Publication year - 2013
Publication title -
electronics letters
Language(s) - English
Resource type - Journals
SCImago Journal Rank - 0.375
H-Index - 146
ISSN - 1350-911X
DOI - 10.1049/el.2013.2273
Subject(s) - sensitivity (control systems) , alarm , versa , computer science , baseline (sea) , intensive care unit , false alarm , health care , constant false alarm rate , data mining , algorithm , machine learning , medicine , engineering , intensive care medicine , geology , economic growth , economics , aerospace engineering , oceanography , database , electronic engineering
Multi‐parameter patient monitors (MPMs) have become increasingly important in providing quality health care to patients. A high alarm accuracy (sensitivity) will need a lower threshold for alarm detection which will lead to lower no‐alarm accuracy (specificity) and vice‐versa.

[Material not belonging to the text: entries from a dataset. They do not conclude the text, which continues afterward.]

(** The matrix that is inverted, and its inverse. *)
Definition picked_rows : list (list gf) := (fun r => rs_m rs !!! r) <$> picked.
Lemma picked_row c : (c < ds)%nat -> picked_rows !!! c = rs_m rs !!! (picked !!! c).
Proof.
  intros Hc. apply (list_lookup_total_fmap (fun r => rs_m rs !!! r)).
  by rewrite (chosen_length ds erased surv nos surv_erased Hlen).
Qed.
Lemma picked_shaped : shaped ds picked_rows.
Proof.
  split; [unfold picked_rows; by rewrite length_fmap, (chosen_length ds erased surv nos surv_erased Hlen)|].
  intros c Hc. rewrite picked_row by done. apply (ro_row _ _ _ Hrs), picked_lt. done.
Qed.
Lemma picked_image x y : image ds (mat picked_rows) x y <-> forall c, (c < ds)%nat -> y c = value (picked !!! c) x.
Proof.
  assert (forall c, (c < ds)%nat -> gdot ds (mat picked_rows c) x = value (picked !!! c) x) as Hd.
  { intros c Hc. apply (over_gf (@sum_over_ext)). intros i Hi%elem_of_seq. unfold mat. rewrite picked_row by done.
    fold (mat (rs_m rs) (picked !!! c) i). rewrite (ro_m _ _ _ Hrs); [done|by apply picked_lt|lia]. }
  unfold image. split; intros Hy c Hc; rewrite Hy, ?Hd by done; done.
Qed.
Lemma picked_inverse : exists B, invert_mat picked_rows ds = (0, B) /\ shaped ds B
  /\ (forall x y, (forall c, (c < ds)%nat -> y c = value (picked !!! c) x) <-> image ds (mat B) y x)
  /\ forall e, e ∈ erased -> mat B e 0 <> Byte.x00.
Proof.
  pose proof (chosen_length ds erased surv nos surv_erased Hlen) as Hpl.
  assert (nonsingular ds (mat picked_rows)) as Hns.
  { intros x Hx. rewrite picked_image in Hx. apply (chosen_null ds ps Hds Hps Hmax erased surv nos surv_erased Hnos Hnos_lt Hlen).
    intros r (c & Hc)%list_elem_of_lookup. pose proof (lookup_lt_Some _ _ _ Hc). rewrite <-(list_lookup_total_correct _ _ _ Hc).
    symmetry. apply Hx. lia. }
  pose proof (invert_mat_ok ds picked_rows picked_shaped) as Hinv. destruct (invert_mat picked_rows ds) as [err B].
  destruct (decide (err = 0)) as [->|Hne]; [|destruct err; [done|destruct Hinv; done..]]. destruct Hinv as [HshB HB].
  assert (forall x y, (forall c, (c < ds)%nat -> y c = value (picked !!! c) x) <-> image ds (mat B) y x) as Hiff
    by (intros x y; by rewrite <-picked_image, HB).
  exists B. split_and!; [done..|]. destruct picked as [|r0 rest] eqn:Ep; [simpl in Hpl; lia|].
  set (unit0 := fun c : nat => if decide (c = 0%nat) then Byte.x01 else Byte.x00).
  assert (image ds (mat B) unit0 (fun i => mat B i 0)) as Him.
  { intros i Hi. unfold dot. rewrite (over_gf (@sum_over_ext) _ _ (fun c => if decide (c = 0%nat) then mat B i c else Byte.x00)).
    - symmetry. apply (over_gf (@sum_over_delta)); [apply NoDup_seq|apply elem_of_seq; lia].
    - intros c _. unfold unit0. destruct (decide (c = 0%nat)); ring. }
  pose proof (proj2 (Hiff (fun i => mat B i 0) unit0) Him) as Hone. clear Him. rename Hone into Him.
  apply (chosen_first ds ps Hds Hps Hmax erased surv nos surv_erased Hnos Hnos_lt Hlen _ r0 rest); [done|exact (eq_sym (Him 0%nat Hds))|].
  intros r (c & Hc)%list_elem_of_lookup. pose proof (lookup_lt_Some _ _ _ Hc). specialize (Him (S c) ltac:(simpl in Hpl; lia)).
  simpl in Him. rewrite (list_lookup_total_correct _ _ _ Hc) in Him. done.
Qed.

MPMs when used in an intensive care unit (ICU) need to have high sensitivity. However they need to have high specificity when used in in‐patient wards for regular health check‐ups. Proposed is a novel algorithm to trade‐off specificity for sensitivity and vice‐versa depending on the application. The proposed method is referred as detection error trade‐off, trade‐off specificity for better sensitivity and vice‐versa. The algorithm will help to extend the application of MPMs from ICUs to in‐patient wards and thus enhance the quality of health care. Experiments have been conducted with an MPM using the classification and regression tree algorithm. By using the proposed algorithm, an improvement of 10.18% in sensitivity was obtained by trading‐off 0.40% in specificity. Furthermore, the overall performance of the refined system is 1.15% better than the baseline system.